Why do you use Hashtags?
No, really…why do you use them? Can someone please tell me?
Social media is a pretty funny thing. Whenever something new comes out and people start jumping on the bandwagon, a good portion of the jumpers have no idea what there are doing; they are just along for the ride. There is a hope that somehow being on the crest of the next big wave will translate into marketing gold and relevancy, but does it?
The answer to that last one is yes, but usually it takes a while because there is no set formula in place that shows you how to maximize yourself and achieve some sort of goal. Just like it took awhile for people to get the hang of using Facebook, it will take a while for other things like that often overused and completely understood hashtag (#IdontknowwhyIamdoingthis).
The Hashtag Concept
The idea behind a hashtag is pretty simple. It is meant to add clarity and direction to an otherwise very crowded social scene. The tag allows grouping of messages and ways for people to search for messages that contain specific words (#isntthathandy).
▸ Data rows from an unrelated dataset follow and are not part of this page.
(** * kvstore: a durable key-value store with TTLs and a transaction overlay

    A shallow embedding of [storage.py] (the append-only log), [engine.py]
    (the liveness engine) and the transaction handlers of [main.py],
    followed by the properties of the specification that were checked
    against them.

    Conventions of the embedding.
    - A Python [str] is a [string]; a character stands for the code point
      with the same number, so the texts covered are those over the code
      points 0..255.  Python compares strings code point by code point,
      which is [String.compare] here.
    - A Python [int] is a [Z].
    - A method that mutates [self] is a function from the state to an
      outcome and the next state.  An exception leaves the mutations made
      before it in place, as in Python, so the outcome and the state are
      returned side by side.
    - [KVEngine._now_ms()] reads the wall clock.  Every engine operation
      reads it at most once, first thing, so the value read is the argument
      [now] of the operation.  The command handlers take their readings
      from the clock of the [World]. *)

From Stdlib Require Import ZArith Lia Ascii String List DecimalString DecimalZ.
From stdpp Require Import base option gmap sets list strings sorting.

Local Open Scope string_scope.
Local Open Scope Z_scope.

(** ** Outcomes and the state-and-exception monad *)

Inductive exn : Type :=
| ValueError
| IndexError.

Inductive Res (A : Type) : Type :=
| Ok (a : A)
| Raise (e : exn).
Arguments Ok {A} a.
Arguments Raise {A} e.

Definition is_ok {A} (r : Res A) : bool :=
  match r with Ok _ => true | Raise _ => false end.

(** A computation over a state [S]: the state survives an exception. *)
Definition M (S A : Type) : Type := S → Res A * S.

Definition ret {S A} (a : A) : M S A := fun s => (Ok a, s).
Definition raise {S A} (e : exn) : M S A := fun s => (Raise e, s).
Definition bind {S A B} (m : M S A) (f : A → M S B) : M S B :=
  fun s => match m s with
           | (Ok a, s') => f a s'
           | (Raise e, s') => (Raise e, s')
           end.
Definition gets {S A} (f : S → A) : M S A := fun s => (Ok (f s), s).
Definition modify {S} (f : S → S) : M S unit := fun s => (Ok tt, f s).

(** Run a computation on a component [T] of the state [S]. *)
Definition zoom {S T A} (get : S → T) (put : T → S → S) (m : M T A) : M S A :=
  fun s => let '(r, t) := m (get s) in (r, put t s).

Declare Scope py_scope.
Delimit Scope py_scope with py.
Notation "'let*' x ':=' m 'in' k" := (bind m (fun x => k))
  (at level 10, x name, m at level 100, k at level 200) : py_scope.
Notation "'do' m 'then' k" := (bind m (fun _ => k))
  (at level 10, m at level 100, k at level 200) : py_scope.
Local Open Scope py_scope.

(** ** Python strings *)

Module Py.

Definition LF : ascii := "010"%char.
Definition CR : ascii := "013"%char.

Definition is_char (c d : ascii) : bool := Ascii.eqb c d.

(** [str.isspace] on one character, which is also [\s] of [re] on [str]
    patterns: the code points below 256 that Unicode counts as white
    space. *)
Definition is_space (c : ascii) : bool :=
  let n := N_of_ascii c in
  ((9 <=? n) && (n <=? 13) || (28 <=? n) && (n <=? 32)
   || (n =? 133) || (n =? 160))%N.

(** [c in s] *)
Fixpoint contains (c : ascii) (s : string) : bool :=
  match s with
  | "" => false
  | String d r => is_char d c || contains c r
  end.

Fixpoint all_chars (p : ascii → bool) (s : string) : bool :=
  match s with
  | "" => true
  | String c r => p c && all_chars p r
  end.

Definition is_empty (s : string) : bool :=
  match s with "" => true | _ => false end.
(** What an uptime line that does not raise did, by its number of numeric
    tokens. *)
Lemma uptime_rule_inv (st st' : Version.locals) (l : string) :
  uptime_rule st l = Ok st' ->
  Version.years st' = Version.years st
  /\ Version.vendor st' = Version.vendor st
  /\ Version.model st' = Version.model st
  /\ Version.os_version st' = Version.os_version st
  /\ (sets_uptime l = false -> Version.uptime st' = Version.uptime st)
  /\ (sets_seconds l = false -> Version.seconds st' = Version.seconds st).
Proof.
  unfold sets_uptime, sets_seconds.
  destruct (Py.contains "AP uptime is" l) eqn:Hc;
    [|rewrite (uptime_rule_skip _ _ Hc); now intros [= <-]].
  rewrite (uptime_rule_cases _ _ Hc).
  destruct (forallb int_accepts (numeric_tokens l)); [|discriminate].
  rewrite <- (length_map (Py.digits_value 0) (numeric_tokens l)).
  destruct (map (Py.digits_value 0) (numeric_tokens l))
    as [|a [|b [|c [|d [|f [|g rest]]]]]]; cbn [length Nat.ltb Nat.leb];
    try discriminate; try (intros [= <-]; cbn; repeat split; discriminate);
    destruct (uptime_seconds _ _ _ _ _ _); cbn; try discriminate;
    intros [= <-]; cbn; repeat split; discriminate.
Qed.

Lemma version_body_inv (st st' : Version.locals) (l : string) :
  version_body st l = Ok st' ->
  Version.years st' = Version.years st
  /\ Version.vendor st' = Version.vendor st
  /\ (sets_uptime l = false -> Version.uptime st' = Version.uptime st)
  /\ (sets_seconds l = false -> Version.seconds st' = Version.seconds st)
  /\ (Py.contains "MODEL" l = false ->
      Version.model st' = Version.model st
      /\ Version.os_version st' = Version.os_version st).
Proof.
  unfold version_body. intros Hrun.
  apply bind_Ok_inv in Hrun as (st1 & Hm & Hu).
  apply uptime_rule_inv in Hu as (Hy & Hv & Hmo & Hos & Hup & Hsec).
  pose proof (model_rule_keeps _ _ _ Hm) as (Hup1 & Hsec1 & Hy1 & Hv1).
  split; [congruence|]. split; [congruence|]. split; [|split].
  - intros Hq. rewrite (Hup Hq). exact Hup1.
  - intros Hq. rewrite (Hsec Hq). exact Hsec1.
  - intros Hc. rewrite (model_rule_skip _ _ Hc) in Hm. split; congruence.
Qed.

Lemma version_body_five (st st' : Version.locals) (l : string) (w d h m s : Z) :
  Py.contains "AP uptime is" l = true ->
  uptimes_records l = Ok [w; d; h; m; s] ->
  version_body st l = Ok st' ->
  uptime_seconds (Version.years st) w d h m s = Ok (Version.uptime st')
  /\ Version.seconds st' = s.
Proof.
  intros Hc Hrec. unfold version_body. intros Hrun.
  apply bind_Ok_inv in Hrun as (st1 & Hm & Hu).
  apply records_Ok_inv in Hrec as [Hall Hrec].
  rewrite (uptime_rule_cases _ _ Hc), Hall, <- Hrec in Hu.
  apply model_rule_keeps in Hm as (_ & _ & Hy & _). rewrite Hy in Hu.
  destruct (uptime_seconds (Version.years st) w d h m s) as [u|e]; [|discriminate].
  injection Hu as <-. split; reflexivity.
Qed.

Lemma version_body_four (st st' : Version.locals) (l : string) (w d h m : Z) :
  Py.contains "AP uptime is" l = true ->
  uptimes_records l = Ok [w; d; h; m] ->
  version_body st l = Ok st' ->
  uptime_seconds (Version.years st) w d h m (Version.seconds st) =
  Ok (Version.uptime st')
  /\ Version.seconds st' = Version.seconds st.
Proof.
  intros Hc Hrec. unfold version_body. intros Hrun.
  apply bind_Ok_inv in Hrun as (st1 & Hm & Hu).
  apply records_Ok_inv in Hrec as [Hall Hrec].
  rewrite (uptime_rule_cases _ _ Hc), Hall, <- Hrec in Hu.
  apply model_rule_keeps in Hm as (_ & Hs & Hy & _). rewrite Hy, Hs in Hu.
  destruct (uptime_seconds (Version.years st) w d h m (Version.seconds st))
    as [u|e]; [|discriminate].
  injection Hu as <-. split; [reflexivity | now cbn].
Qed.

(** The loop keeps what no line of it assigns. *)
Lemma version_loop_inv (ls : list string) (st st' : Version.locals) :
  for_each version_body st ls = Ok st' ->
  Version.years st' = Version.years st
  /\ Version.vendor st' = Version.vendor st
  /\ (existsb sets_uptime ls = false -> Version.uptime st' = Version.uptime st)
  /\ (existsb sets_seconds ls = false -> Version.seconds st' = Version.seconds st)
  /\ (existsb (Py.contains "MODEL") ls = false ->
      Version.model st' = Version.model st
      /\ Version.os_version st' = Version.os_version st).
Proof.
  revert st. induction ls as [|l ls IH]; intros st; simpl.
  - intros [= <-]. tauto.
  - intros Hrun. apply bind_Ok_inv in Hrun as (st1 & Hl & Hls).
    apply version_body_inv in Hl as (Hy & Hv & Hup & Hsec & Hmo).
    apply IH in Hls as (Hy' & Hv' & Hup' & Hsec' & Hmo').
    split; [congruence|]. split; [congruence|]. split; [|split].
    + intros Hex. apply orb_false_elim in Hex as [Hq Hqs].
      rewrite (Hup' Hqs). auto.
    + intros Hex. apply orb_false_elim in Hex as [Hq Hqs].
      rewrite (Hsec' Hqs). auto.
    + intros Hex. apply orb_false_elim in Hex as [Hq Hqs].
      destruct (Hmo' Hqs) as [-> ->]. now apply Hmo.
Qed.

Lemma version_scan_inv (data v m o : string) (u : pyval) :
  show_version_sanitizer data = Ok (v, m, o, u) ->
  exists st,
    for_each version_body Version.init (data_lines data) = Ok st
    /\ v = Version.vendor st /\ m = Version.model st
    /\ o = Version.os_version st /\ u = Version.uptime st.
Proof.
  unfold show_version_sanitizer. intros Hrun.
  apply bind_Ok_inv in Hrun as (st & Hloop & [= <- <- <- <-]).
  now exists st.
Qed.

Lemma for_each_split {S A : Type} (body : S -> A -> result S)
    (pre post : list A) (x : A) (st st' : S) :
  for_each body st (pre ++ x :: post) = Ok st' ->
  exists st1 st2,
    for_each body st pre = Ok st1 /\ body st1 x = Ok st2
    /\ for_each body st2 post = Ok st'.
Proof.
  rewrite for_each_app. intros Hrun.
  apply bind_Ok_inv in Hrun as (st1 & Hpre & Hrest).
  simpl in Hrest. apply bind_Ok_inv in Hrest as (st2 & Hx & Hpost).
  now exists st1, st2.
Qed.

(** *** The lines on which the scan returns *)

(** One line: it returns or raises as [version_line_ok] says, the years
    staying 0 and the seconds becoming [seconds_after]. *)
Lemma version_body_line (st : Version.locals) (l : string) :
  Version.years st = 0%Z ->
  if version_line_ok (Version.seconds st) l
  then exists st', version_body st l = Ok st'
                   /\ Version.years st' = 0%Z
                   /\ Version.seconds st' = seconds_after (Version.seconds st) l
  else exists e, version_body st l = Raise e /\ (e = ValueError \/ e = OverflowError).
Proof.
  intros Hy. unfold version_line_ok, version_body.
  destruct (model_rule_cases st l) as [[(st1 & Hm) ->]|[Hm ->]];
    [|cbn [andb]; exists ValueError; rewrite Hm; split; [reflexivity | now left]].
  rewrite Hm, bind_Ok. cbn [andb].
  pose proof (model_rule_keeps _ _ _ Hm) as (_ & Hs1 & Hy1 & _).
  unfold seconds_after.
  destruct (Py.contains "AP uptime is" l) eqn:Hc; cbn [negb orb].
  2: { rewrite (uptime_rule_skip _ _ Hc). exists st1. repeat split; congruence. }
  rewrite (uptime_rule_cases _ _ Hc).
  destruct (forallb int_accepts (numeric_tokens l)); cbn [andb];
    [|exists ValueError; split; [reflexivity | now left]].
  rewrite Hy1, Hy, Hs1.
  destruct (map (Py.digits_value 0) (numeric_tokens l))
    as [|a [|b [|c [|d [|f [|g rest]]]]]]; cbn [length Nat.ltb Nat.leb].
  all: try (exists st1; repeat split; congruence).
  all: try (exists ValueError; split; [reflexivity | now left]).
  all: rewrite uptime_seconds_cases; destruct (float_accepts _); cbn.
  all: try (exists OverflowError; split; [reflexivity | now right]).
  all: eexists; split; [reflexivity | split; reflexivity].
Qed.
Obviously hashtags became popular as Twitter became used more to help reduce the noise. Of course that only works if you use them properly. One of the best examples of using hashtags has been by reporters when covering a continuing story. They simply pick a good tag line, such as #Aurorashooting, and end each story with it.
On the flip side, there are far too many people that actively use hashtags just to use them and have no idea what the hell they are doing (#lookatmyhashtags!). In fact, plenty of people that are very knowledgeable about marketing are using hashtags in their ads. Of course they probably are just doing it because everyone else is rather than having a plan for them.
For example here is a tweet from Kobe Bryant, the Los Angeles Lakers star who recently joined Twitter: “#focus #zen #takethechallenge only focus is N.O #beastmode #mambasrep #lakernationstandup”.
No offense to Kobe but that is one of the dumbest uses of hashtags seen in quite a while and a poor use of Twitter. Athletes and celebrities often seem to think that by hashtaging a term they are somehow adding relevance to a conversation. Certainly people who want to follow Zen and focus will be delighted to read his offering.
Put Thought into It
First things first, you need to create your own hashtag. Now obviously this is incredibly easy as Kobe Bryant has shown us with his #mambasrep gem. For those who don’t follow him, Kobe Bryant’s nickname is the “Black Mamba” so one can infer that his hashtag references to himself “representing”. All jokes aside, that hashtag does meet a few important criteria.
- Specific – You want your tag to be unique enough that people won’t find you when searching for something completely different. Obviously the millions of people looking for information on snakes will be disappointed when they find Kobe instead.
- Association – You want something closely associated with your brand or industry. Hundreds of hashtags are registered everyday so people need something simple and easy to remember (#loungelizard) that is naturally associated with the brand. Using a play off his nickname is pure genius!
- Short – You can only use 140 characters in Twitter so a shorter hashtag allows more to be said in a Tweet and still have space for the tag.
Now put it to Work
First you start adding your hashtag to your products and ads. Think of it as another layer of branding with a specific focus of social media. It’s like your logo on Twitter, Tweetdeck, or Twubs. You need to use it and associate it with your brand and product so people know that it is yours and so other people won’t use it because it is actively in use.
Next you need to make it work for you. This is the whole point of having it in the first place, right?
- Round Up – Drive people to a relevant conversation like herding cattle on the range. You can use a widget to aggregate your hashtag related tweets for a branded conversation on your website that is much more interesting than just your own Twitter feed.
- Tweet Chat – These are regularly schedule events that allow people to carry on group conversation. More and more people are using them to create an effective interface so customers or people interested in your topic can follow the hashtag and ask or answer questions from the moderator.
Hashtags are perfectly useful when used the right way. They can help direct traffic and help people find you amid the very cluttered social media world. However if you aren’t using them right way, all you are really doing is adding to the pile.